É por isso que, para ser procedente a invocação do erro na apreciação da prova tem que se detectar uma “ evidente contradição entre o resultado de toda a prova produzida e a convicção do Tribunal, para tal não bastando uma mera alegação assente numa apreciação pessoal pela recorrente feita de parte de alguns depoimentos prestados em julgamento” (Ac. do TSI, de 24/11/2005, Proc. nº 250/2005).
Deixemos falar mais uma vez este TSI sobre o assunto: “Uma alteração da matéria de facto, ainda que processualmente admissível e regulada na lei, implica um segundo julgamento com a perda da frescura e da imediação inerentes, por natureza, ao primeiro julgamento da matéria de facto. Ressalta assim que as razões que ditam uma reescrita dos factos terão de resultar como claras e evidentes, não podendo deixar margem a dúvidas ou interpretações alternativas” (Ac. TSI, de 8/02/2007, Proc. nº 522/2006).

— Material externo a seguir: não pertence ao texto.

(* ===== verification/PollObj.v ===== *)
(** * Polled objects and the poll list of a device

  [PollObj] (src/src/server/pollobj.cpp, pollobj.h): a polled command or
  attribute with its period and its ring; and the lookup
  [DeviceImpl::get_polled_obj_by_type_name] (src/src/server/device.cpp).  Dates
  and durations are counts of nanoseconds of the steady clock. *)
From S2P Require Import Prelude PollRing.
Local Open Scope Z_scope.

Definition milliseconds (n : Z) : Z := n * 1000000.
Definition microseconds (n : Z) : Z := n * 1000.
Definition minutes (n : Z) : Z := n * 60 * 1000000000.

Inductive PollObjType := POLL_CMD | POLL_ATTR | EVENT_HEARTBEAT | STORE_SUBDEV.
#[export] Instance PollObjType_eq_dec : EqDecision PollObjType.
Proof. solve_decision. Defined.

Section PollObj.
Context {Any Elt : Type}.

Record PollObj := mkPollObj {
  po_type : PollObjType;
  po_name : string;
  po_upd : Z;
  po_needed_time : Z;
  po_max_delta_t : Z;
  po_ring : PollRing Any Elt;
}.

(** The two constructors; [poll_old_factor] is the device's. *)
Definition PollObj_depth (poll_old_factor : Z) (ty : PollObjType) (na : string)
    (user_upd r_depth : Z) : PollObj :=
  mkPollObj ty na user_upd 0 (user_upd * poll_old_factor) (PollRing_new r_depth).
Definition PollObj_new (poll_old_factor : Z) (ty : PollObjType) (na : string)
    (user_upd : Z) : PollObj :=
  mkPollObj ty na user_upd 0 (user_upd * poll_old_factor) PollRing_default.

(** What a poll stores. *)
Inductive PollData :=
  | CmdData (any_ptr : Any)
  | AttrData (l : list (AttributeValue Elt))
  | AttrData_3 (l : list (AttributeValue Elt))
  | AttrData_4 (l : list (AttributeValue Elt))
  | AttrData_5 (l : list (AttributeValue Elt)).

Definition insert_data (res : PollData) (when needed : Z) (o : PollObj) : outcome PollObj :=
  r ← match res with
      | CmdData a => insert_data_cmd a when (po_ring o)
      | AttrData l => insert_data_attr l when (po_ring o)
      | AttrData_3 l => insert_data_attr_3 l when (po_ring o)
      | AttrData_4 l => insert_data_attr_4 l when (po_ring o)
      | AttrData_5 l => insert_data_attr_5 l when (po_ring o)
      end;
  Ok (mkPollObj (po_type o) (po_name o) (po_upd o) needed (po_max_delta_t o) r).

Definition insert_except_obj (res : DevErrorList) (when needed : Z) (o : PollObj) : outcome PollObj :=
  r ← insert_except res when (po_ring o);
  Ok (mkPollObj (po_type o) (po_name o) (po_upd o) needed (po_max_delta_t o) r).

Definition update_upd (poll_old_factor new_upd : Z) (o : PollObj) : PollObj :=
  mkPollObj (po_type o) (po_name o) new_upd (po_needed_time o) (new_upd * poll_old_factor) (po_ring o).

Definition get_authorized_delta (o : PollObj) : Z := po_max_delta_t o.

(** A device, as far as its polling is concerned. *)
Record Device := mkDevice {
  dev_idl_version : Z;
  poll_old_factor : Z;
  poll_obj_list : list PollObj;
}.

(** [get_polled_obj_by_type_name]: the index of the first match. *)
Fixpoint find_polled_obj (ty : PollObjType) (na : string) (l : list PollObj) : option nat :=
  match l with
  | [] => None
  | o :: l =>
      if bool_decide (po_type o = ty) && bool_decide (po_name o = na) then Some 0%nat
      else S <$> find_polled_obj ty na l
  end.

Definition get_polled_obj_by_type_name (d : Device) (ty : PollObjType) (na : string) : outcome nat :=
  match find_polled_obj ty na (poll_obj_list d) with
  | Some i => Ok i
  | None => throw_exception "API_PollObjNotFound"
              (na +:+ " not found in list of polled object") "DeviceImpl::get_polled_obj_by_type_name"
  end.

Definition with_poll_list (d : Device) (l : list PollObj) : Device :=
  mkDevice (dev_idl_version d) (poll_old_factor d) l.

(** A method call through an iterator, on the object an iterator points to. *)
Definition on_polled_obj (f : PollObj → outcome PollObj) (i : nat) (d : Device) : outcome Device :=
  o ← deref (poll_obj_list d !! i);
  o' ← f o;
  Ok (with_poll_list d (<[i := o']> (poll_obj_list d))).

Lemma find_polled_obj_Some ty na l i :
  find_polled_obj ty na l = Some i →
  ∃ o, l !! i = Some o ∧ po_type o = ty ∧ po_name o = na.
Proof.
  revert i. induction l as [|o l IH]; intros i H; simpl in *; [done|].
  destruct (_ && _) eqn:E.
  - injection H as <-. propb. by exists o.
  - destruct (find_polled_obj ty na l) as [j|]; [|done]. injection H as <-. by apply IH.
Qed.

Lemma find_polled_obj_None ty na l :
  find_polled_obj ty na l = None → Forall (λ o, ¬ (po_type o = ty ∧ po_name o = na)) l.
Proof.
  induction l as [|o l IH]; simpl; [done|]. destruct (_ && _) eqn:E; [done|].
  intros H. constructor; [|by apply IH; destruct (find_polled_obj ty na l)].
  intros [? ?]. rewrite !bool_decide_eq_true_2 in E by done. done.
Qed.

End PollObj.
Arguments PollObj : clear implicits.
Arguments PollData : clear implicits.
Arguments Device : clear implicits.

Entendemos, portanto, que não há evidente erro na apreciação da referida matéria. De resto, não se pode dizer que, por via do art. 788º do CC, a autora da acção não tinha que fazer a prova do facto. Com efeito, antes de se saber se o incumprimento não procede de culpa do devedor (pressuposto do citado normativo), impor-se-ia a prova do incumprimento. E esta incumbia ao autor, por fazer parte do seu ónus (art. 335º, nº1, do CC). Ora, o que ficou a faltar foi, precisamente, a prova de que a recorrente tivesse trabalhado nos dias de feriado obrigatório.
Por estas razões, não podemos sufragar o invocado erro na apreciação da prova. Razão pela qual não se apurará o eventual e reclamado direito a compensação pelos dias de trabalho prestado nos feriados obrigatórios.
*
2.2 – Do conceito de salário
Neste ponto do recurso, o que a recorrente pretende é fazer ver o erro em que teria caído a sentença ao excluir do salário as gorjetas.
No que se refere ao valor do salário, pergunta-se: Será que ele apenas é constituído pela parte fixa ou também englobará a parte variável em resultado das gorjetas?
Também neste ponto estamos de acordo com a posição deste TSI, no sentido de que as gorjetas não foram sendo atribuídas a título de mera liberalidade. A liberalidade, em princípio, para assim ser entendida, não deveria ter sido atribuída com carácter de regularidade. E o que está demonstrado nos autos é, precisamente, o contrário.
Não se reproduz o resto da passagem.